しかし本家アプリもバージョンを経るにつれて、痒いところに手が届くようになってきます。やがて、一芸アプリの機能も本家アプリにデフォルトで用意されるようになっていき、一世を風靡したアプリの数々も使われる機会を失い、スマホの奥底に沈んでいきました……。
それから幾年月。かつての一芸アプリたちが突如目覚めたかと思うと、夜な夜なスマホ内の個人情報を流出させ始めたのです。本家アプリたちに追いやられた無念を晴らすため、一斉に立ち上がったのでしょうか……。
きっかけは「運営元の変更」
そんなことありません。理由は別にあります。ただ、オカルトではないけれども、しっかりと“怖い”話です。

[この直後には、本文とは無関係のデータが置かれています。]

(** C2. For every priority-level count N >= 1 the enumerators are ordered
    Idle <= Low <= HMI <= Mid <= High <= Highest, with Idle = 0 and
    Highest = N - 1, and no enumerator exceeds N - 1. *)
Theorem priority_tiers_ordered (N : Z) :
  1 <= N ->
  TaskPrio_Idle <= TaskPrio_Low N /\
  TaskPrio_Low N <= TaskPrio_HMI N /\
  TaskPrio_HMI N <= TaskPrio_Mid N /\
  TaskPrio_Mid N <= TaskPrio_High N /\
  TaskPrio_High N <= TaskPrio_Highest N /\
  TaskPrio_Idle = 0 /\
  TaskPrio_Highest N = N - 1 /\
  forall t, 0 <= enum_value N t <= N - 1.
Proof.
  intros HN.
  assert (Hq : TaskPrio_Mid N = N / 2) by (apply quot2_div2; lia).
  assert (Hd : 2 * (N / 2) <= N < 2 * (N / 2) + 2).
  { pose proof (Z.div_mod N 2 ltac:(lia)).
    pose proof (Z.mod_pos_bound N 2 ltac:(lia)). lia. }
  assert (Hl : TaskPrio_Low N = if decide (N > 1) then 1 else 0)
    by apply cmp_gt.
  assert (Hh : TaskPrio_HMI N = TaskPrio_Low N + if decide (N > 5) then 1 else 0)
    by (unfold TaskPrio_HMI; now rewrite cmp_gt).
  assert (Hg : TaskPrio_High N = N - 1 - if decide (N > 4) then 1 else 0)
    by (unfold TaskPrio_High; now rewrite cmp_gt).
  assert (Ht : TaskPrio_Highest N = N - 1) by reflexivity.
  assert (Hi : TaskPrio_Idle = 0) by reflexivity.
  assert (Hall : forall t, 0 <= enum_value N t <= N - 1).
  { intros []; simpl; rewrite ?Hh, ?Hl, ?Hg, ?Hq, ?Ht, ?Hi;
      repeat case_decide; lia. }
  rewrite Hh, Hl, Hg, Hq, Ht, Hi.
  repeat (split; [repeat case_decide; lia |]). exact Hall.
Qed.

Lemma priority_tiers_ordered_witness :
  1 <= 10 /\
  TaskPrio_Idle <= TaskPrio_Low 10 /\
  TaskPrio_Low 10 <= TaskPrio_HMI 10 /\
  TaskPrio_HMI 10 <= TaskPrio_Mid 10 /\
  TaskPrio_Mid 10 <= TaskPrio_High 10 /\
  TaskPrio_High 10 <= TaskPrio_Highest 10 /\
  TaskPrio_Idle = 0 /\
  TaskPrio_Highest 10 = 10 - 1 /\
  forall t, 0 <= enum_value 10 t <= 10 - 1.
Proof.
  split; [lia | apply (priority_tiers_ordered 10); lia].
Defined.

(** C3, as claimed, fails: with two priority levels the enumerator
    TaskPrio_High is 1, not 0, so the column for N = 2 is not
    (0,1,1,1,0,1). *)
Lemma priority_tables_not_as_claimed :
  TaskPrio_High 2 = 1 /\
  ~ (priority_table 1 = [0; 0; 0; 0; 0; 0] /\
     priority_table 2 = [0; 1; 1; 1; 0; 1] /\
     priority_table 6 = [0; 1; 2; 3; 4; 5] /\
     priority_table 10 = [0; 1; 2; 5; 8; 9]).
Proof.
  split; [reflexivity |].
  intros (_ & H2 & _). vm_compute in H2. discriminate H2.
Qed.

(** C3, amended. The enumeration gives these columns (Idle, Low, HMI, Mid,
    High, Highest): for N = 1 all six are 0; for N = 2 they are
    (0,1,1,1,1,1); for N = 6 they are (0,1,2,3,4,5); for N = 10 they are
    (0,1,2,5,8,9). *)
Theorem priority_tables :
  priority_table 1 = [0; 0; 0; 0; 0; 0] /\
  priority_table 2 = [0; 1; 1; 1; 1; 1] /\
  priority_table 6 = [0; 1; 2; 3; 4; 5] /\
  priority_table 10 = [0; 1; 2; 5; 8; 9].
Proof. repeat split. Qed.

(** The columns of the table in the header's documentation for
    configMAX_PRIORITIES from 1 to 6. *)
Lemma priority_tables_of_header :
  map priority_table [1; 2; 3; 4; 5; 6] =
  [ [0; 0; 0; 0; 0; 0];
    [0; 1; 1; 1; 1; 1];
    [0; 1; 1; 1; 2; 2];
    [0; 1; 1; 2; 3; 3];
    [0; 1; 1; 2; 3; 4];
    [0; 1; 2; 3; 4; 5] ].
Proof. reflexivity. Qed.

(** ** Computations: general facts *)

Lemma bind_Returned {A B} (m : M A) (k : A -> M B) w a w' :
  m w = Returned a w' -> bind m k w = k a w'.
Proof. intros H. unfold bind. now rewrite H. Qed.

Lemma load_handle_Some this w o :
  objects w !! this = Some o -> load_handle this w = Returned (handle o) w.
Proof. intros H. unfold load_handle. now rewrite H. Qed.

Lemma world_eta w :
  {| objects := objects w; trace := trace w; current := current w |} = w.
Proof. now destruct w. Qed.

Lemma stores_app t u : stores (t ++ u) = stores t ++ stores u.
Proof.
  induction t as [| [c | a h] t IH]; simpl; trivial. now rewrite IH.
Qed.

Lemma calls_app t u : calls (t ++ u) = calls t ++ calls u.
Proof.
  induction t as [| [c | a h] t IH]; simpl; trivial. now rewrite IH.
Qed.

Lemma stores_call t c : stores (t ++ [Call c]) = stores t.
Proof. rewrite stores_app. simpl. apply app_nil_r. Qed.

(** ** Computations that write no handle *)

Lemma keeps_handles_ret {A} (a : A) : keeps_handles (ret a).
Proof. intros w. now split. Qed.

Lemma keeps_handles_bind {A B} (m : M A) (k : A -> M B) :
  keeps_handles m -> (forall a, keeps_handles (k a)) ->
  keeps_handles (bind m k).
Proof.
  intros Hm Hk w. unfold bind.
  destruct (Hm w) as [Ho Hs].
  destruct (m w) as [a w' | w' | w' | w'] eqn:E; simpl in *; auto.
  destruct (Hk a w') as [Ho' Hs']. split; congruence.
Qed.

Lemma keeps_handles_emit c : keeps_handles (emit (Call c)).
Proof. intros w. simpl. split; [reflexivity | apply stores_call]. Qed.

Lemma keeps_handles_history : keeps_handles history.
Proof. intros w. now split. Qed.

Lemma keeps_handles_load this : keeps_handles (load_handle this).
Proof. intros w. unfold load_handle. now destruct (objects w !! this). Qed.

Lemma keeps_handles_vTaskDelete h : keeps_handles (vTaskDelete h).
Proof.
  apply keeps_handles_bind; [apply keeps_handles_emit |].
  intros _ w. now destruct ((h =? NULL) || (h =? current w)).
Qed.

Create HintDb frame.
#[local] Hint Resolve keeps_handles_ret keeps_handles_emit keeps_handles_history
  keeps_handles_load keeps_handles_vTaskDelete : frame.

Ltac frame :=
  repeat first
    [ progress eauto with frame
    | apply keeps_handles_bind; [| intro] ].

(** ** The loop of the trampoline *)

Lemma while_1_delays (d : Z) (fuel : nat) (w : World) :
  while_1 fuel (vTaskDelay d) w =
  Spinning {| objects := objects w;
              trace := trace w ++ repeat (Call (Call_vTaskDelay d)) fuel;
              current := current w |}.
Proof.
  revert w. induction fuel as [| n IH]; intros w; simpl.
  - now rewrite app_nil_r, world_eta.
  - unfold bind, vTaskDelay, emit. rewrite IH. simpl.
    now rewrite <- app_assoc.
Qed.

(** Whatever the task body and the configuration, the trampoline does not
    come back to its caller. *)
Lemma taskfun_does_not_return cfg task fuel parm w :
  returned (taskfun cfg task fuel parm w) = false.
Proof.
  unfold taskfun, bind.
  destruct (task parm w) as [[] w1 | w1 | w1 | w1]; trivial.
  destruct (INCLUDE_vTaskDelete cfg).
  - unfold store_handle. now destruct (objects w1 !! parm).
  - now rewrite while_1_delays.
Qed.

(** ** The trampoline *)

(** The branch compiled with vTaskDelete, from the return of the task
    body on. *)
Lemma taskfun_delete_run cfg task fuel parm w w1 o :
  INCLUDE_vTaskDelete cfg = true ->
  task parm w = Returned tt w1 ->
  objects w1 !! parm = Some o ->
  taskfun cfg task fuel parm w =
  TaskDeleted
    {| objects := <[parm := {| handle := NULL |}]> (objects w1);
       trace := trace w1 ++ [Store parm NULL; Call (Call_vTaskDelete NULL)];
       current := current w1 |}.
Proof.
  intros Hcfg Htask Hobj. unfold taskfun.
  rewrite (bind_Returned _ _ _ _ _ Htask), Hcfg.
  unfold vTaskDelete, bind, store_handle, emit. rewrite Hobj. simpl.
  now rewrite <- app_assoc.
Qed.

(** C4. With vTaskDelete compiled in, once the task body has returned to
    the trampoline, the trampoline first writes the null handle into the
    object and then calls vTaskDelete(0); the call deletes the executing
    task, so the trampoline ends there, without returning, and nothing of
    it runs afterwards: these two events are the last of the trace. *)
Theorem taskfun_clears_handle_then_deletes cfg task fuel parm w w1 o :
  INCLUDE_vTaskDelete cfg = true ->
  task parm w = Returned tt w1 ->
  objects w1 !! parm = Some o ->
  taskfun cfg task fuel parm w =
  TaskDeleted
    {| objects := <[parm := {| handle := NULL |}]> (objects w1);
       trace := trace w1 ++ [Store parm NULL; Call (Call_vTaskDelete NULL)];
       current := current w1 |} /\
  getHandle parm (world_of (taskfun cfg task fuel parm w)) =
  Returned NULL (world_of (taskfun cfg task fuel parm w)).
Proof.
  intros Hcfg Htask Hobj.
  rewrite (taskfun_delete_run _ _ _ _ _ _ _ Hcfg Htask Hobj).
  split; trivial.
  unfold getHandle, load_handle. simpl. now rewrite lookup_insert_eq.
Qed.

Lemma taskfun_clears_handle_then_deletes_witness :
  INCLUDE_vTaskDelete cfg_delete = true /\
  task_returns 100 (world_with 4096) = Returned tt (world_with 4096) /\
  objects (world_with 4096) !! 100 = Some {| handle := 4096 |} /\
  taskfun cfg_delete task_returns 3 100 (world_with 4096) =
  TaskDeleted
    {| objects := <[100 := {| handle := NULL |}]> (objects (world_with 4096));
       trace := [Store 100 NULL; Call (Call_vTaskDelete NULL)];
       current := 512 |} /\
  getHandle 100 (world_of (taskfun cfg_delete task_returns 3 100
                             (world_with 4096))) =
  Returned NULL (world_of (taskfun cfg_delete task_returns 3 100
                             (world_with 4096))).
Proof.
  split; [reflexivity |]. split; [reflexivity |]. split; [reflexivity |].
  apply (taskfun_clears_handle_then_deletes cfg_delete task_returns 3 100
           (world_with 4096) (world_with 4096) {| handle := 4096 |});
    reflexivity.
Defined.

(** After the trampoline has ended that way, the destructor of the object
    finds the handle null and calls nothing. *)
Lemma dtor_after_taskfun cfg task fuel parm w w1 o :
  INCLUDE_vTaskDelete cfg = true ->
  task parm w = Returned tt w1 ->
  objects w1 !! parm = Some o ->
  let w2 := world_of (taskfun cfg task fuel parm w) in
  Task_dtor cfg parm w2 = Returned tt w2.
Proof.
  intros Hcfg Htask Hobj.
  rewrite (taskfun_delete_run _ _ _ _ _ _ _ Hcfg Htask Hobj).
  simpl. unfold Task_dtor. rewrite Hcfg.
  unfold bind, load_handle. simpl. now rewrite lookup_insert_eq.
Qed.

(** C5. With vTaskDelete compiled out, once the task body has returned to
    the trampoline, the trampoline is in its loop for good: whatever the
    number of rounds observed, it has not returned, it has called
    vTaskDelay(portMAX_DELAY) once per round and has done nothing else. *)
Theorem taskfun_without_delete_loops_forever cfg task parm w w1 :
  INCLUDE_vTaskDelete cfg = false ->
  task parm w = Returned tt w1 ->
  forall fuel : nat,
    taskfun cfg task fuel parm w =
    Spinning
      {| objects := objects w1;
         trace := trace w1 ++
                  repeat (Call (Call_vTaskDelay (portMAX_DELAY cfg))) fuel;
         current := current w1 |} /\
    returned (taskfun cfg task fuel parm w) = false.
Proof.
  intros Hcfg Htask fuel.
  split; [| apply taskfun_does_not_return].
  unfold taskfun. rewrite (bind_Returned _ _ _ _ _ Htask), Hcfg.
  apply while_1_delays.
Qed.

Lemma taskfun_without_delete_loops_forever_witness :
  INCLUDE_vTaskDelete cfg_no_delete = false /\
  task_returns 100 (world_with 4096) = Returned tt (world_with 4096) /\
  forall fuel : nat,
    taskfun cfg_no_delete task_returns fuel 100 (world_with 4096) =
    Spinning
      {| objects := objects (world_with 4096);
         trace := trace (world_with 4096) ++
                  repeat (Call (Call_vTaskDelay (portMAX_DELAY cfg_no_delete)))
                    fuel;
         current := current (world_with 4096) |} /\
    returned (taskfun cfg_no_delete task_returns fuel 100 (world_with 4096))
    = false.
Proof.
  split; [reflexivity |]. split; [reflexivity |].
  apply (taskfun_without_delete_loops_forever cfg_no_delete task_returns 100
           (world_with 4096) (world_with 4096)); reflexivity.
Defined.

(** ** The destructor *)

(** What one run of the destructor does, when vTaskDelete is compiled in. *)
Lemma Task_dtor_run cfg this w o :
  INCLUDE_vTaskDelete cfg = true ->
  objects w !! this = Some o ->
  world_of (Task_dtor cfg this w) =
  {| objects := objects w;
     trace := trace w ++
              (if handle o =? NULL then []
               else [Call (Call_vTaskDelete (handle o))]);
     current := current w |}.
Proof.
  intros Hcfg Hobj. unfold Task_dtor. rewrite Hcfg.
  rewrite (bind_Returned _ _ _ _ _ (load_handle_Some _ _ _ Hobj)).
  unfold NULL. destruct (handle o =? 0) eqn:E; simpl.
  - now rewrite app_nil_r, world_eta.
  - unfold vTaskDelete, bind, emit. simpl.
    now destruct ((handle o =? NULL) || (handle o =? current w)).
Qed.

(** C6, as claimed, fails: the destructor does not reset the handle, so a
    second run on the same object reads the same handle and calls
    vTaskDelete once more. *)
Lemma second_destruction_deletes_again :
  let w1 := world_of (Task_dtor cfg_delete 100 (world_with 4096)) in
  let w2 := world_of (Task_dtor cfg_delete 100 w1) in
  getHandle 100 w1 = Returned 4096 w1 /\
  calls (trace w1) = [Call_vTaskDelete 4096] /\
  calls (trace w2) = [Call_vTaskDelete 4096; Call_vTaskDelete 4096] /\
  ~ (getHandle 100 w1 = Returned NULL w1 /\
     delete_count (trace w2) = delete_count (trace w1)).
Proof.
  repeat split. intros [H _]. vm_compute in H. discriminate H.
Qed.

(** C6, amended. With vTaskDelete compiled in, a run of the destructor on
    an object whose handle is present calls vTaskDelete exactly once, with
    that handle, and leaves every handle field as it was; a run on an
    object whose handle is null calls nothing. *)
Theorem Task_dtor_deletes_once_keeps_handle cfg this w o :
  INCLUDE_vTaskDelete cfg = true ->
  objects w !! this = Some o ->
  let w' := world_of (Task_dtor cfg this w) in
  objects w' = objects w /\
  trace w' = trace w ++
             (if handle o =? NULL then []
              else [Call (Call_vTaskDelete (handle o))]) /\
  delete_count (trace w') =
    Nat.add (delete_count (trace w))
      (if handle o =? NULL then 0%nat else 1%nat).
Proof.
  intros Hcfg Hobj w'. subst w'.
  rewrite (Task_dtor_run _ _ _ _ Hcfg Hobj). simpl.
  repeat split. unfold delete_count.
  rewrite calls_app, List.filter_app, length_app.
  now destruct (handle o =? NULL).
Qed.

いつの間にか、個人制作の一芸アプリたちは、謎の会社に権利ごと買われていたのです。そして謎の会社は一芸アプリたちのアップデートを開始します。さらなる新機能を追加したのでしょうか? いえ、使い勝手はそのまま、密かに個人情報を外部に送信する不正な機能を仕込んだのです。
かつてGoogle Play経由で正規購入した際は至極まっとうなアプリだったとしても、アプリの開発・運営元が悪意ある人たちに替わってしまったら、どうしようもありません。要らなくなったアプリは削除することが最良の対策となります。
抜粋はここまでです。